----- Supplied records -----

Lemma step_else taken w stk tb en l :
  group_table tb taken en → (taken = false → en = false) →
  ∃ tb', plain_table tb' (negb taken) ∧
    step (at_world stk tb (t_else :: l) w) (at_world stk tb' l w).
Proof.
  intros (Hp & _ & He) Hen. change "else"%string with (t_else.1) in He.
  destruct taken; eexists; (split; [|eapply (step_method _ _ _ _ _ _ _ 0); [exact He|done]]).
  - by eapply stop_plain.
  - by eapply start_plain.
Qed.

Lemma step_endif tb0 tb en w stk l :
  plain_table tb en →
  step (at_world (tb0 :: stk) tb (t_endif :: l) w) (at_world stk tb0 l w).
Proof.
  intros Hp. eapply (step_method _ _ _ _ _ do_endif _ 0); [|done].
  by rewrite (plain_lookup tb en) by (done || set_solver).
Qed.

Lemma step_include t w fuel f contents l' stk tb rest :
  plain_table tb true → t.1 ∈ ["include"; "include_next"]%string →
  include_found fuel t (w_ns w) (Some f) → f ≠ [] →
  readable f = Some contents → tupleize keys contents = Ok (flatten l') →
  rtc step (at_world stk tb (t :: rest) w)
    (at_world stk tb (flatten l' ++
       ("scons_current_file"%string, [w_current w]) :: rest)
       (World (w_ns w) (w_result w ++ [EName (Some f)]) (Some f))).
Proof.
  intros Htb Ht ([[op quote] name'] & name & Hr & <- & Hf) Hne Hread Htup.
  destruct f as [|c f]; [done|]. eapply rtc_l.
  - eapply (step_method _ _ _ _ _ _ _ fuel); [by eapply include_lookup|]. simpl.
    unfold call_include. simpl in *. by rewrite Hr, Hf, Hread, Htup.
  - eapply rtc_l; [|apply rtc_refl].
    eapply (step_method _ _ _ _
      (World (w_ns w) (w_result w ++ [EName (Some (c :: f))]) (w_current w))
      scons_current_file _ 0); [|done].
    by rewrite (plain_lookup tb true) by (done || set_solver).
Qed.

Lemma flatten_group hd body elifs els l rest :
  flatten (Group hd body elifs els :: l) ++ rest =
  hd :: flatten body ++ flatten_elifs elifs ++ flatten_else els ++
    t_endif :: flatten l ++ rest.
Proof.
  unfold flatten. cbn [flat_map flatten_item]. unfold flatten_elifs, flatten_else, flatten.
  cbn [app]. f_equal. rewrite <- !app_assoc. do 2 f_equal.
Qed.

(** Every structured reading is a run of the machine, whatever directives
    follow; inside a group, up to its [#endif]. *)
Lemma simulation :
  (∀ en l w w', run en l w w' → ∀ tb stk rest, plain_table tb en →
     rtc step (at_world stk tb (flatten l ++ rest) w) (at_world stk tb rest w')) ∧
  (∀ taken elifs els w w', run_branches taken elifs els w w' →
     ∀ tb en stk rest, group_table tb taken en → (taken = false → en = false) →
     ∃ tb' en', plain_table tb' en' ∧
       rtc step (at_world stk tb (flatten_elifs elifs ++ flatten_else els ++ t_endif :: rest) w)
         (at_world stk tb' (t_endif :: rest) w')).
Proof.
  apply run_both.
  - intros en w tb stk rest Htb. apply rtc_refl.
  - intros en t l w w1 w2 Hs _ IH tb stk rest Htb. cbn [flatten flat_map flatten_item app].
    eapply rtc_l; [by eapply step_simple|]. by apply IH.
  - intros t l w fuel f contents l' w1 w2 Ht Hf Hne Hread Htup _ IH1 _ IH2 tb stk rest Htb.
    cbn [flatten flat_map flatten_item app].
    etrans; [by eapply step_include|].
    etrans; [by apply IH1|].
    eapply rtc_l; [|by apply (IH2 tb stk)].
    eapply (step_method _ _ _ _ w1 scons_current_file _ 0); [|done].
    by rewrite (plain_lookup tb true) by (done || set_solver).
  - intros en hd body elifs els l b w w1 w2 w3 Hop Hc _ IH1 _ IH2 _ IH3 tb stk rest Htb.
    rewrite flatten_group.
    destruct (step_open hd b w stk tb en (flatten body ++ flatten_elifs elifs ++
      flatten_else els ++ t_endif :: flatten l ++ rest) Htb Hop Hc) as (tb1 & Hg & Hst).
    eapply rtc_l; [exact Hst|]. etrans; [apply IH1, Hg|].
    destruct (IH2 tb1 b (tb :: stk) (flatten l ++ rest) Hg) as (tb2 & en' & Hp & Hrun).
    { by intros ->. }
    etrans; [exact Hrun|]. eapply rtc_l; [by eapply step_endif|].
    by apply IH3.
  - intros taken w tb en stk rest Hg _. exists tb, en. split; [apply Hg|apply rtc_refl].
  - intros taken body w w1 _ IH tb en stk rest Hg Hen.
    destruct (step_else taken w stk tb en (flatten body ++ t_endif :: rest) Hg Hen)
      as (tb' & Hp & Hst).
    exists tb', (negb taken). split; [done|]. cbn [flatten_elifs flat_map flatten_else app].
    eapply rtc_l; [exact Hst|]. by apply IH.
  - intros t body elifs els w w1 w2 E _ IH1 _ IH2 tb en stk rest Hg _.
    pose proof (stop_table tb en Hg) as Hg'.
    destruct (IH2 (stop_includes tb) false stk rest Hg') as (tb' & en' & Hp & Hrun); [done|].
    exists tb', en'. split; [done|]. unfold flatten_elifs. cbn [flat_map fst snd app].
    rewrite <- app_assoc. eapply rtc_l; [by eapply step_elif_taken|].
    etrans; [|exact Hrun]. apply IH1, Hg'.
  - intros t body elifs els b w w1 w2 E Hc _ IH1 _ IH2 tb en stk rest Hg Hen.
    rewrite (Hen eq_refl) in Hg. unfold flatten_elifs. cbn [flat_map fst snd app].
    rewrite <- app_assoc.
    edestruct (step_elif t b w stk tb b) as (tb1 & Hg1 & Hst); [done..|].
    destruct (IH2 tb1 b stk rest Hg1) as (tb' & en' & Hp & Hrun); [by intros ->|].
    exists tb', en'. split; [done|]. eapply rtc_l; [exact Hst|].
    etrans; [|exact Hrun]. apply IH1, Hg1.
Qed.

-----

(Work instruction):
Copy the whole listing out exactly, so that every line matches what is above.

(Response box):
Lemma step_else taken w stk tb en l :
  group_table tb taken en → (taken = false → en = false) →
  ∃ tb', plain_table tb' (negb taken) ∧
    step (at_world stk tb (t_else :: l) w) (at_world stk tb' l w).
Proof.
  intros (Hp & _ & He) Hen. change "else"%string with (t_else.1) in He.
  destruct taken; eexists; (split; [|eapply (step_method _ _ _ _ _ _ _ 0); [exact He|done]]).
  - by eapply stop_plain.
  - by eapply start_plain.
Qed.

Lemma step_endif tb0 tb en w stk l :
  plain_table tb en →
  step (at_world (tb0 :: stk) tb (t_endif :: l) w) (at_world stk tb0 l w).
Proof.
  intros Hp. eapply (step_method _ _ _ _ _ do_endif _ 0); [|done].
  by rewrite (plain_lookup tb en) by (done || set_solver).
Qed.

Lemma step_include t w fuel f contents l' stk tb rest :
  plain_table tb true → t.1 ∈ ["include"; "include_next"]%string →
  include_found fuel t (w_ns w) (Some f) → f ≠ [] →
  readable f = Some contents → tupleize keys contents = Ok (flatten l') →
  rtc step (at_world stk tb (t :: rest) w)
    (at_world stk tb (flatten l' ++
       ("scons_current_file"%string, [w_current w]) :: rest)
       (World (w_ns w) (w_result w ++ [EName (Some f)]) (Some f))).
Proof.
  intros Htb Ht ([[op quote] name'] & name & Hr & <- & Hf) Hne Hread Htup.
  destruct f as [|c f]; [done|]. eapply rtc_l.
  - eapply (step_method _ _ _ _ _ _ _ fuel); [by eapply include_lookup|]. simpl.
    unfold call_include. simpl in *. by rewrite Hr, Hf, Hread, Htup.
  - eapply rtc_l; [|apply rtc_refl].
    eapply (step_method _ _ _ _
      (World (w_ns w) (w_result w ++ [EName (Some (c :: f))]) (w_current w))
      scons_current_file _ 0); [|done].
    by rewrite (plain_lookup tb true) by (done || set_solver).
Qed.

Lemma flatten_group hd body elifs els l rest :
  flatten (Group hd body elifs els :: l) ++ rest =
  hd :: flatten body ++ flatten_elifs elifs ++ flatten_else els ++
    t_endif :: flatten l ++ rest.
Proof.
  unfold flatten. cbn [flat_map flatten_item]. unfold flatten_elifs, flatten_else, flatten.
  cbn [app]. f_equal. rewrite <- !app_assoc. do 2 f_equal.
Qed.

(** Every structured reading is a run of the machine, whatever directives
    follow; inside a group, up to its [#endif]. *)
Lemma simulation :
  (∀ en l w w', run en l w w' → ∀ tb stk rest, plain_table tb en →
     rtc step (at_world stk tb (flatten l ++ rest) w) (at_world stk tb rest w')) ∧
  (∀ taken elifs els w w', run_branches taken elifs els w w' →
     ∀ tb en stk rest, group_table tb taken en → (taken = false → en = false) →
     ∃ tb' en', plain_table tb' en' ∧
       rtc step (at_world stk tb (flatten_elifs elifs ++ flatten_else els ++ t_endif :: rest) w)
         (at_world stk tb' (t_endif :: rest) w')).
Proof.
  apply run_both.
  - intros en w tb stk rest Htb. apply rtc_refl.
  - intros en t l w w1 w2 Hs _ IH tb stk rest Htb. cbn [flatten flat_map flatten_item app].
    eapply rtc_l; [by eapply step_simple|]. by apply IH.
  - intros t l w fuel f contents l' w1 w2 Ht Hf Hne Hread Htup _ IH1 _ IH2 tb stk rest Htb.
    cbn [flatten flat_map flatten_item app].
    etrans; [by eapply step_include|].
    etrans; [by apply IH1|].
    eapply rtc_l; [|by apply (IH2 tb stk)].
    eapply (step_method _ _ _ _ w1 scons_current_file _ 0); [|done].
    by rewrite (plain_lookup tb true) by (done || set_solver).
  - intros en hd body elifs els l b w w1 w2 w3 Hop Hc _ IH1 _ IH2 _ IH3 tb stk rest Htb.
    rewrite flatten_group.
    destruct (step_open hd b w stk tb en (flatten body ++ flatten_elifs elifs ++
      flatten_else els ++ t_endif :: flatten l ++ rest) Htb Hop Hc) as (tb1 & Hg & Hst).
    eapply rtc_l; [exact Hst|]. etrans; [apply IH1, Hg|].
    destruct (IH2 tb1 b (tb :: stk) (flatten l ++ rest) Hg) as (tb2 & en' & Hp & Hrun).
    { by intros ->. }
    etrans; [exact Hrun|]. eapply rtc_l; [by eapply step_endif|].
    by apply IH3.
  - intros taken w tb en stk rest Hg _. exists tb, en. split; [apply Hg|apply rtc_refl].
  - intros taken body w w1 _ IH tb en stk rest Hg Hen.
    destruct (step_else taken w stk tb en (flatten body ++ t_endif :: rest) Hg Hen)
      as (tb' & Hp & Hst).
    exists tb', (negb taken). split; [done|]. cbn [flatten_elifs flat_map flatten_else app].
    eapply rtc_l; [exact Hst|]. by apply IH.
  - intros t body elifs els w w1 w2 E _ IH1 _ IH2 tb en stk rest Hg _.
    pose proof (stop_table tb en Hg) as Hg'.
    destruct (IH2 (stop_includes tb) false stk rest Hg') as (tb' & en' & Hp & Hrun); [done|].
    exists tb', en'. split; [done|]. unfold flatten_elifs. cbn [flat_map fst snd app].
    rewrite <- app_assoc. eapply rtc_l; [by eapply step_elif_taken|].
    etrans; [|exact Hrun]. apply IH1, Hg'.
  - intros t body elifs els b w w1 w2 E Hc _ IH1 _ IH2 tb en stk rest Hg Hen.
    rewrite (Hen eq_refl) in Hg. unfold flatten_elifs. cbn [flat_map fst snd app].
    rewrite <- app_assoc.
    edestruct (step_elif t b w stk tb b) as (tb1 & Hg1 & Hst); [done..|].
    destruct (IH2 tb1 b stk rest Hg1) as (tb' & en' & Hp & Hrun); [by intros ->|].
    exists tb', en'. split; [done|]. eapply rtc_l; [exact Hst|].
    etrans; [|exact Hrun]. apply IH1, Hg1.
Qed.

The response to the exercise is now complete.